_Stored data entries_
(* ===== verification/Prelude.v ===== *)
(** * dorang: a verification development

    dorang is a gateway in front of many language-model providers. A request is
    masked, screened by hooks, priced, admitted against concurrency ceilings and
    quotas, routed to a deployment whose cache is warm and whose circuit is
    closed, and metered. This library models the parts of that path that decide
    (the Go packages [internal/capacity], [internal/pricing], [internal/prefix],
    [internal/quota], [internal/health], [internal/keyguard], [internal/luaext],
    [internal/mask] and [internal/router]) as executable definitions, and proves what makes each of
    them correct.

    ** Conventions

    A Go integer is the [Z] it denotes; an operation that can leave its width is
    written with the wrap-around ([i64], [u64], ...). A function that returns an
    error is a [result]; a panic is [None]. A method on a mutable struct is a
    function from state to state (and answer); a mutex-protected method is one
    atomic function. Clock readings are arguments. Where the code iterates over a
    Go map the order is an argument, constrained only to enumerate the keys. A
    loop without a structural measure takes fuel, and the theorems show the fuel
    given suffices. [float64] is IEEE binary64 from the Standard Library. Code
    outside the repository is a parameter: the hash of the prefix chains, the
    account lease of a shared PostgreSQL store, a remote shared counter. So are
    the regular-expression engine of masking, behind [RegexpEngine] with its
    scanning law [RegexpLaws], and the readings of the clock a vault or a hook
    takes, numbered in order.

    ** Files, in dependency order

    - [Prelude]: results, machine integers, byte strings, tactics and hints.
    - [U128], [Decimal] ([internal/pricing/decimal.go]): two-word unsigned
      arithmetic over the 64-bit carry primitives, exact decimal prices, rounding
      to nano-dollars with a carry. Shown: [mulDiv] is exact at 192-bit
      intermediate width and never panics; text and parse round-trip; parsing
      never changes a price and refuses exactly what it cannot represent;
      rounding loses nothing.
    - [WaitQueue] ([capacity/queue.go]): the index-tracking binary heap behind
      every axis, refined to a set of waiters served oldest first.
    - [Axis], [Reserve] ([capacity/axis.go], configuration part of
      [broker.go]): axis keys, ceilings, the axes a candidate needs, the order in
      which candidates are tried, per-node shares and their overshoot, the
      binary64 reserve that lowers the ceiling of batch work.
    - [Broker] (the mutable part of [broker.go], [softreserve.go], the wake-up of
      [postgres.go]): buckets, waiters, reservations; acquire, release, serve,
      drain, soft reservations, timeout, cancellation, sweep, close.
      [BrokerInv] states the invariant, [BrokerSteps] and [BrokerReach] show that
      every operation keeps it (the state machine is the step relation of
      [BrokerReach]), [BrokerProps] draws the properties: exact occupancy,
      ceilings, all-or-nothing acquisition, no lost waiter, bounded and
      terminating service, abandonment, sweep, close, acquire and release as
      inverses, and the queue ceiling that a claim erases.
    - [Chain], [PrefixTable] ([internal/prefix]): streaming hash chains equal to a
      cut-then-fold reference, a digest match proving a common byte prefix up to
      a hash collision; the sharded table with its byte budget in one eviction
      pass, the deepest live match, and affinity after a record.
    - [GoTime], [F64]: instants, durations and the proleptic Gregorian calendar;
      binary64 arithmetic and conversions.
    - [Window], [Counter] ([quota/window.go], [quota/counter.go]): calendar and
      grid periods that tile the time line; the minute ring refined to the sum of
      a log over a window, and the earliest recovery of an exhausted counter.
    - [Tracker] ([quota/provider.go]): the provider's figures combined with local
      metering through the [LocalCounter] interface.
    - [Meter] ([quota/meter.go]): rules, admission, cooldown and disable; it
      implements [LocalCounter] and uses [Counter] and [Tracker]. Shown: exact
      admission and metering, sticky disable, and cooldowns that end when they
      say.
    - [Coord] ([quota/mode.go]): the local, shared and leased coordinators over
      the [SharedStore] interface; [SharedContract] states what a store promises,
      the in-memory store discharges it, and the shared and leased modes are
      proved not to overshoot within the lifetime of the counter. That an idle
      counter is forgotten within the period is proved too.
    - [Health] ([internal/health/health.go]): the circuit breaker, stand-downs,
      rate-limit backoff with overflow, smoothed latencies; module [Race] is the
      interleaving semantics of [Allow] on an open circuit.

    - [History], [Guard] ([internal/keyguard]): the bucketed usage history of a
      key behind the [History] interface, exact over spans within its retention;
      the token guard, which acts through the [Enforcer] interface and only on
      all of its grounds.

    - [PolicyLex], [PolicyVM], [PolicyCompile] ([luaext/lex.go], [value.go],
      [vm.go], [view.go], [hook.go], [compile.go]): the lexer, the values, the
      stack machine with its fuel, and the single-pass compiler of the policy
      language. [PolicyRef] is a reference semantics on syntax trees,
      [PolicyCheck] the kinds a compiled guard has, [PolicyProps] the theorems: a
      file that loads runs as its source reads, its guards are well kinded and
      stay in the stack, and a program decides within a bounded number of
      instructions.
    - [HookWatch] ([luaext/engine.go], [invoke.go]): the watchdog as a step
      relation over watchers, goroutines and deadlines; the goroutines are
      bounded, and a hook that fails closed is never switched off. [LuaEngine]:
      loading programs into hooks and refusing by the rules that match.
    - [LuaPat] ([luaext/luapat/pattern.go]): scanner, parser, compiler and
      backtracking machine of Lua patterns under a step budget. [LuaPatRef] is a
      denotational search, [LuaPatCode] relates code to patterns, [LuaPatProps]
      shows that [Find] is that search, ends within its budget, and which
      patterns make it panic.
    - [PriceCatalog], [PriceSelect] ([pricing/catalog.go], [match.go]): rules,
      their conditions, the index, and the selection, equal to the most specific
      rule of a scan. [Price], [PriceUsage] ([price.go], [types.go],
      [utilization.go]): classes, tiers, plan shares, adjustments,
      rounding. [PriceInv], [PriceSettle], [PriceProps]: the invariant of a
      catalogue, settlement step by step, and the theorems: settling conserves
      every fraction, usage is charged exactly, the parts of a cost add up,
      pricing previews settling. [PriceState]: adopting, saving and restoring
      accumulators across reloads and restarts, and the bound on a plan's share
      they keep. [PriceLoad], [PriceLoadProps] (documents to compiled rules, with
      the configuration's encoding in [app/build.go] and [config]): loading never
      panics and yields catalogues in the invariant.
    - [Sha256]: SHA-256, HMAC and hexadecimal. [Mask] ([internal/mask]): scopes,
      pattern sets, filters, sessions, placeholders, masking, restoring and the
      retention vault. [MaskStream] reads restoring as a byte-by-byte scan that
      distributes over clean cuts; [MaskProps] gives the invariant of a session
      and the streaming theorem; [MaskEngine] is a concrete engine that meets the
      law; [MaskSession] has the guarantees in every reachable state of a session
      (exact restoration, no foreign sentinel upstream, stable pseudonyms, failing
      closed); [MaskVault] the bound and the scoping of the vault, and the growth
      of its order.
    - [GoSort]: the stable sort of the Go library, insertion blocks merged by
      rotation; a permutation, and sorted for inputs of one block. [Router]
      ([internal/router]: [config.go], [errors.go], [strategy.go], [rotation.go],
      [sticky.go], [priority.go]): candidates, strategies, ordering, weighted
      round robin, credential rotation, session pins, priorities. [RouterOrder]:
      the first choice of the ordering, and what a missing price does to it;
      [RouterRR]: round robin is fair. [RouterRoute] ([router.go], [request.go],
      [reason.go], [canonical/capability.go]): the pipeline of [Route] and
      [Report], over the class [Subsystems] of what the router composes, with its
      promises in [SubsystemLaws]. [RouterNew]: compiling a configuration.
      [RouterSystem]: the instance made of [Broker], [Health], [PrefixTable],
      [Meter] and [Price], with its laws. [RouterProps]: a compiled router is well
      formed. [RouterSafe], [RouterSession]: what a decision satisfies, the
      account it is on, and the bounds of a session as a step relation; and the
      fit check that wraps. [RouterProbe]: what reports do to the circuit
      breaker: callers' mistakes stand nobody down, and a probe spent without a
      verdict is never given back.

    ** Fuel and bounds

    [Chain.write_loop] runs at most once per byte; [Broker.drainLocked] at most
    once per waiter and once more when no claim is rotated; heap sifting at most
    once per level; [Counter.reset_loop] once per bucket; the policy lexer and
    compiler once per byte or token, the policy machine on its own instruction
    budget; the pattern matcher on its step budget, the length of the pattern and
    of the subject; [Mask.substitute] once per byte. Each is proved enough where
    it is used. The loops of pricing are structural. The ceiling of [Reserve] is
    proved for ceilings below 2^52, the search theorem of [LuaPatProps] for
    subjects below 2^31 bytes, the first choice of the ordering for twenty
    candidates, which is one block of the sort, and fairness of round robin while
    the weights stay far from 2^63. A wait of [RouterSystem] drains with one round
    more than there are waiters.

    ** Not modelled

    Goroutine scheduling except in [Health.Race] and [HookWatch]; I/O (databases,
    HTTP, probers, notifications); decoding YAML, and parsing and rendering of
    configuration text for windows, metrics and modes; the explanation trace and
    the memo of the price evaluator; the regular-expression engine; the redacted
    renderings of masking; the Lua runtime outside its pattern matcher; of the
    router the texts of errors, the price estimate and the quota figures a
    decision carries, and what other requests do while one waits for capacity;
    the model catalogue, which the router reads through [CatalogView]; the cluster
    ledger and urgency ranking; protocol translation, administration, storage, the
    usage queue and the user interface, which are glue, persistence or text
    processing.
*)
From Stdlib Require Import ZArith Lia List Bool String Ascii.
Import ListNotations.
Open Scope Z_scope.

_What is needed_
For the records above, state how many lines include the string "patterns", giving the number and nothing else.

_Task answer_
3